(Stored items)
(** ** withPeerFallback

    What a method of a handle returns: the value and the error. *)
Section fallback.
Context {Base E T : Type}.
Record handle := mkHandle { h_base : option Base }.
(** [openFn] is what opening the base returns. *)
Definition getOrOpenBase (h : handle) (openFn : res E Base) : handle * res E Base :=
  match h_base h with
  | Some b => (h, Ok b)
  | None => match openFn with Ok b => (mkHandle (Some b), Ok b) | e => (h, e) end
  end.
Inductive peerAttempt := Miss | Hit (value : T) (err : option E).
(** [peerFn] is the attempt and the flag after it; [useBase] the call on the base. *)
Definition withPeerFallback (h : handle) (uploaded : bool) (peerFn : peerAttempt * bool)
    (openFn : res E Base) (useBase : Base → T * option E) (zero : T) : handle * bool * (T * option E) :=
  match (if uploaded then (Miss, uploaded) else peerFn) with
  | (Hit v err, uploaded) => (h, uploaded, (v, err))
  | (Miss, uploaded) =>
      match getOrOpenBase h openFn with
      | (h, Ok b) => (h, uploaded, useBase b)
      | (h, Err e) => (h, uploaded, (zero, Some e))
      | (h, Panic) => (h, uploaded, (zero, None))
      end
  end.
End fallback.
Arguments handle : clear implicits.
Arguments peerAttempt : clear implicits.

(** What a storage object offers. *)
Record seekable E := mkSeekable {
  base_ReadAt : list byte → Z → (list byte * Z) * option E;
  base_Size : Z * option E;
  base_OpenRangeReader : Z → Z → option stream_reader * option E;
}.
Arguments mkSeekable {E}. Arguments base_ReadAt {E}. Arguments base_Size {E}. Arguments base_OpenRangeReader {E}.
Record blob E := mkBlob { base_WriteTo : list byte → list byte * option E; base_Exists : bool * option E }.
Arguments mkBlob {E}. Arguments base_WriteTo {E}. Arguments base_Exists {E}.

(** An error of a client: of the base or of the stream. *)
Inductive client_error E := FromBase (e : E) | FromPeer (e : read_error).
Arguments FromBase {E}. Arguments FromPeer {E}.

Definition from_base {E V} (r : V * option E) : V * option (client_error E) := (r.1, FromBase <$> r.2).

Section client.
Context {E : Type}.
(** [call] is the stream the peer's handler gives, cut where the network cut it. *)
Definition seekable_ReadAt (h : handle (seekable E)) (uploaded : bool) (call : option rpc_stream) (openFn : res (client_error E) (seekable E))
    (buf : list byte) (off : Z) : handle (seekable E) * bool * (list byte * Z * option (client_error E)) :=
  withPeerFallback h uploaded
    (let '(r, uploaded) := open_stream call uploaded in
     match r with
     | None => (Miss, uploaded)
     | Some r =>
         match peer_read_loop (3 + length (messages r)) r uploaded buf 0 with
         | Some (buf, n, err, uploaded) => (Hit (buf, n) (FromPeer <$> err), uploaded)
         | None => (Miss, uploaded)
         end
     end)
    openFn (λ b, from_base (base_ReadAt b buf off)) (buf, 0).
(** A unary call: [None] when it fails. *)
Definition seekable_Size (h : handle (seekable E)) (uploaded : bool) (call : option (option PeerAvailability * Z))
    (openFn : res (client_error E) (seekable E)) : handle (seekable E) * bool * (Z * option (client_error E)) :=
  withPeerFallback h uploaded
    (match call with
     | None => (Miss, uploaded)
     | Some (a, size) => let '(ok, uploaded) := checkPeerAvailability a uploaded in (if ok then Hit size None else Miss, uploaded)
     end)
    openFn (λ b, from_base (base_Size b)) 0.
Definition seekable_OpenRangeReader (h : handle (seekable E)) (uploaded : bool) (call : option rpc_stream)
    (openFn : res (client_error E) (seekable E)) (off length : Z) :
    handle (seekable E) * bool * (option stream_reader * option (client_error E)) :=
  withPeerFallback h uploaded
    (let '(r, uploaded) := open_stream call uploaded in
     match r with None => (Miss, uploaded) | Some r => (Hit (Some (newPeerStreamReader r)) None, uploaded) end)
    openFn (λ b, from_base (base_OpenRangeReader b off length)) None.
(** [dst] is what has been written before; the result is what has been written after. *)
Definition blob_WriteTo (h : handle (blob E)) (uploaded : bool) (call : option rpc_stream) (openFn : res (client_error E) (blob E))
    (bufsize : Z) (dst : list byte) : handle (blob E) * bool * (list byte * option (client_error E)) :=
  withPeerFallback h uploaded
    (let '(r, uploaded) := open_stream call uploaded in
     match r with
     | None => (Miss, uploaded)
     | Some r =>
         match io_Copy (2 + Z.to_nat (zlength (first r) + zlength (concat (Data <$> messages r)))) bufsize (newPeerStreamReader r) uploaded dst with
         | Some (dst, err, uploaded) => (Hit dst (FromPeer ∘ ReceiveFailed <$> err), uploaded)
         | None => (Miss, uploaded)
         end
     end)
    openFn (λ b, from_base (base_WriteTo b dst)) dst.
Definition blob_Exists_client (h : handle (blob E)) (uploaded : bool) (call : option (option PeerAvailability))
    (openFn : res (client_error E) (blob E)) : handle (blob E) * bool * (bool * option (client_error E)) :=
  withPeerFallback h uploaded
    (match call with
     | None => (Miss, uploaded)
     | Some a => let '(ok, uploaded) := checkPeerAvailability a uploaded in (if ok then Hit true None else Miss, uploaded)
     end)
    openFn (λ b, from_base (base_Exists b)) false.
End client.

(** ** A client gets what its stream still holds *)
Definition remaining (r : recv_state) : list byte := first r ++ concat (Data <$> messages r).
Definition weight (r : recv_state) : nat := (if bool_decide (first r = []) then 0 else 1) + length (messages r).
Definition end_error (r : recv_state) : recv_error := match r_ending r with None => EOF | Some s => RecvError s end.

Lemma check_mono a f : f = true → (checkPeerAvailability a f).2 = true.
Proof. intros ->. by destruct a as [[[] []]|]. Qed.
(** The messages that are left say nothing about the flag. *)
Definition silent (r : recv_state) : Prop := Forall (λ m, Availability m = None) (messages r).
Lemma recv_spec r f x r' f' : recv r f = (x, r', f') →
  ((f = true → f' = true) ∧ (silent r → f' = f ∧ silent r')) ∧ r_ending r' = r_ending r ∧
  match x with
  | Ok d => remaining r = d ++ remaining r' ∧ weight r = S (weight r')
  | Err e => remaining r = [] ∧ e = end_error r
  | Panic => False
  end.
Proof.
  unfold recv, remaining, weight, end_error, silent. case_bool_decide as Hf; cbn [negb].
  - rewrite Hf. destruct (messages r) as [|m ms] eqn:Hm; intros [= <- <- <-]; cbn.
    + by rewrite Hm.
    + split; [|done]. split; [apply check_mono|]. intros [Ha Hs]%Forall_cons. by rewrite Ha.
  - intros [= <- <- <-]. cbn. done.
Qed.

Exercise details ▸ Reproduce the data exactly, character for character.

Written answer ▸
(** ** withPeerFallback

    What a method of a handle returns: the value and the error. *)
Section fallback.
Context {Base E T : Type}.
Record handle := mkHandle { h_base : option Base }.
(** [openFn] is what opening the base returns. *)
Definition getOrOpenBase (h : handle) (openFn : res E Base) : handle * res E Base :=
  match h_base h with
  | Some b => (h, Ok b)
  | None => match openFn with Ok b => (mkHandle (Some b), Ok b) | e => (h, e) end
  end.
Inductive peerAttempt := Miss | Hit (value : T) (err : option E).
(** [peerFn] is the attempt and the flag after it; [useBase] the call on the base. *)
Definition withPeerFallback (h : handle) (uploaded : bool) (peerFn : peerAttempt * bool)
    (openFn : res E Base) (useBase : Base → T * option E) (zero : T) : handle * bool * (T * option E) :=
  match (if uploaded then (Miss, uploaded) else peerFn) with
  | (Hit v err, uploaded) => (h, uploaded, (v, err))
  | (Miss, uploaded) =>
      match getOrOpenBase h openFn with
      | (h, Ok b) => (h, uploaded, useBase b)
      | (h, Err e) => (h, uploaded, (zero, Some e))
      | (h, Panic) => (h, uploaded, (zero, None))
      end
  end.
End fallback.
Arguments handle : clear implicits.
Arguments peerAttempt : clear implicits.

(** What a storage object offers. *)
Record seekable E := mkSeekable {
  base_ReadAt : list byte → Z → (list byte * Z) * option E;
  base_Size : Z * option E;
  base_OpenRangeReader : Z → Z → option stream_reader * option E;
}.
Arguments mkSeekable {E}. Arguments base_ReadAt {E}. Arguments base_Size {E}. Arguments base_OpenRangeReader {E}.
Record blob E := mkBlob { base_WriteTo : list byte → list byte * option E; base_Exists : bool * option E }.
Arguments mkBlob {E}. Arguments base_WriteTo {E}. Arguments base_Exists {E}.

(** An error of a client: of the base or of the stream. *)
Inductive client_error E := FromBase (e : E) | FromPeer (e : read_error).
Arguments FromBase {E}. Arguments FromPeer {E}.

Definition from_base {E V} (r : V * option E) : V * option (client_error E) := (r.1, FromBase <$> r.2).

Section client.
Context {E : Type}.
(** [call] is the stream the peer's handler gives, cut where the network cut it. *)
Definition seekable_ReadAt (h : handle (seekable E)) (uploaded : bool) (call : option rpc_stream) (openFn : res (client_error E) (seekable E))
    (buf : list byte) (off : Z) : handle (seekable E) * bool * (list byte * Z * option (client_error E)) :=
  withPeerFallback h uploaded
    (let '(r, uploaded) := open_stream call uploaded in
     match r with
     | None => (Miss, uploaded)
     | Some r =>
         match peer_read_loop (3 + length (messages r)) r uploaded buf 0 with
         | Some (buf, n, err, uploaded) => (Hit (buf, n) (FromPeer <$> err), uploaded)
         | None => (Miss, uploaded)
         end
     end)
    openFn (λ b, from_base (base_ReadAt b buf off)) (buf, 0).
(** A unary call: [None] when it fails. *)
Definition seekable_Size (h : handle (seekable E)) (uploaded : bool) (call : option (option PeerAvailability * Z))
    (openFn : res (client_error E) (seekable E)) : handle (seekable E) * bool * (Z * option (client_error E)) :=
  withPeerFallback h uploaded
    (match call with
     | None => (Miss, uploaded)
     | Some (a, size) => let '(ok, uploaded) := checkPeerAvailability a uploaded in (if ok then Hit size None else Miss, uploaded)
     end)
    openFn (λ b, from_base (base_Size b)) 0.
Definition seekable_OpenRangeReader (h : handle (seekable E)) (uploaded : bool) (call : option rpc_stream)
    (openFn : res (client_error E) (seekable E)) (off length : Z) :
    handle (seekable E) * bool * (option stream_reader * option (client_error E)) :=
  withPeerFallback h uploaded
    (let '(r, uploaded) := open_stream call uploaded in
     match r with None => (Miss, uploaded) | Some r => (Hit (Some (newPeerStreamReader r)) None, uploaded) end)
    openFn (λ b, from_base (base_OpenRangeReader b off length)) None.
(** [dst] is what has been written before; the result is what has been written after. *)
Definition blob_WriteTo (h : handle (blob E)) (uploaded : bool) (call : option rpc_stream) (openFn : res (client_error E) (blob E))
    (bufsize : Z) (dst : list byte) : handle (blob E) * bool * (list byte * option (client_error E)) :=
  withPeerFallback h uploaded
    (let '(r, uploaded) := open_stream call uploaded in
     match r with
     | None => (Miss, uploaded)
     | Some r =>
         match io_Copy (2 + Z.to_nat (zlength (first r) + zlength (concat (Data <$> messages r)))) bufsize (newPeerStreamReader r) uploaded dst with
         | Some (dst, err, uploaded) => (Hit dst (FromPeer ∘ ReceiveFailed <$> err), uploaded)
         | None => (Miss, uploaded)
         end
     end)
    openFn (λ b, from_base (base_WriteTo b dst)) dst.
Definition blob_Exists_client (h : handle (blob E)) (uploaded : bool) (call : option (option PeerAvailability))
    (openFn : res (client_error E) (blob E)) : handle (blob E) * bool * (bool * option (client_error E)) :=
  withPeerFallback h uploaded
    (match call with
     | None => (Miss, uploaded)
     | Some a => let '(ok, uploaded) := checkPeerAvailability a uploaded in (if ok then Hit true None else Miss, uploaded)
     end)
    openFn (λ b, from_base (base_Exists b)) false.
End client.

(** ** A client gets what its stream still holds *)
Definition remaining (r : recv_state) : list byte := first r ++ concat (Data <$> messages r).
Definition weight (r : recv_state) : nat := (if bool_decide (first r = []) then 0 else 1) + length (messages r).
Definition end_error (r : recv_state) : recv_error := match r_ending r with None => EOF | Some s => RecvError s end.

Lemma check_mono a f : f = true → (checkPeerAvailability a f).2 = true.
Proof. intros ->. by destruct a as [[[] []]|]. Qed.
(** The messages that are left say nothing about the flag. *)
Definition silent (r : recv_state) : Prop := Forall (λ m, Availability m = None) (messages r).
Lemma recv_spec r f x r' f' : recv r f = (x, r', f') →
  ((f = true → f' = true) ∧ (silent r → f' = f ∧ silent r')) ∧ r_ending r' = r_ending r ∧
  match x with
  | Ok d => remaining r = d ++ remaining r' ∧ weight r = S (weight r')
  | Err e => remaining r = [] ∧ e = end_error r
  | Panic => False
  end.
Proof.
  unfold recv, remaining, weight, end_error, silent. case_bool_decide as Hf; cbn [negb].
  - rewrite Hf. destruct (messages r) as [|m ms] eqn:Hm; intros [= <- <- <-]; cbn.
    + by rewrite Hm.
    + split; [|done]. split; [apply check_mono|]. intros [Ha Hs]%Forall_cons. by rewrite Ha.
  - intros [= <- <- <-]. cbn. done.
Qed.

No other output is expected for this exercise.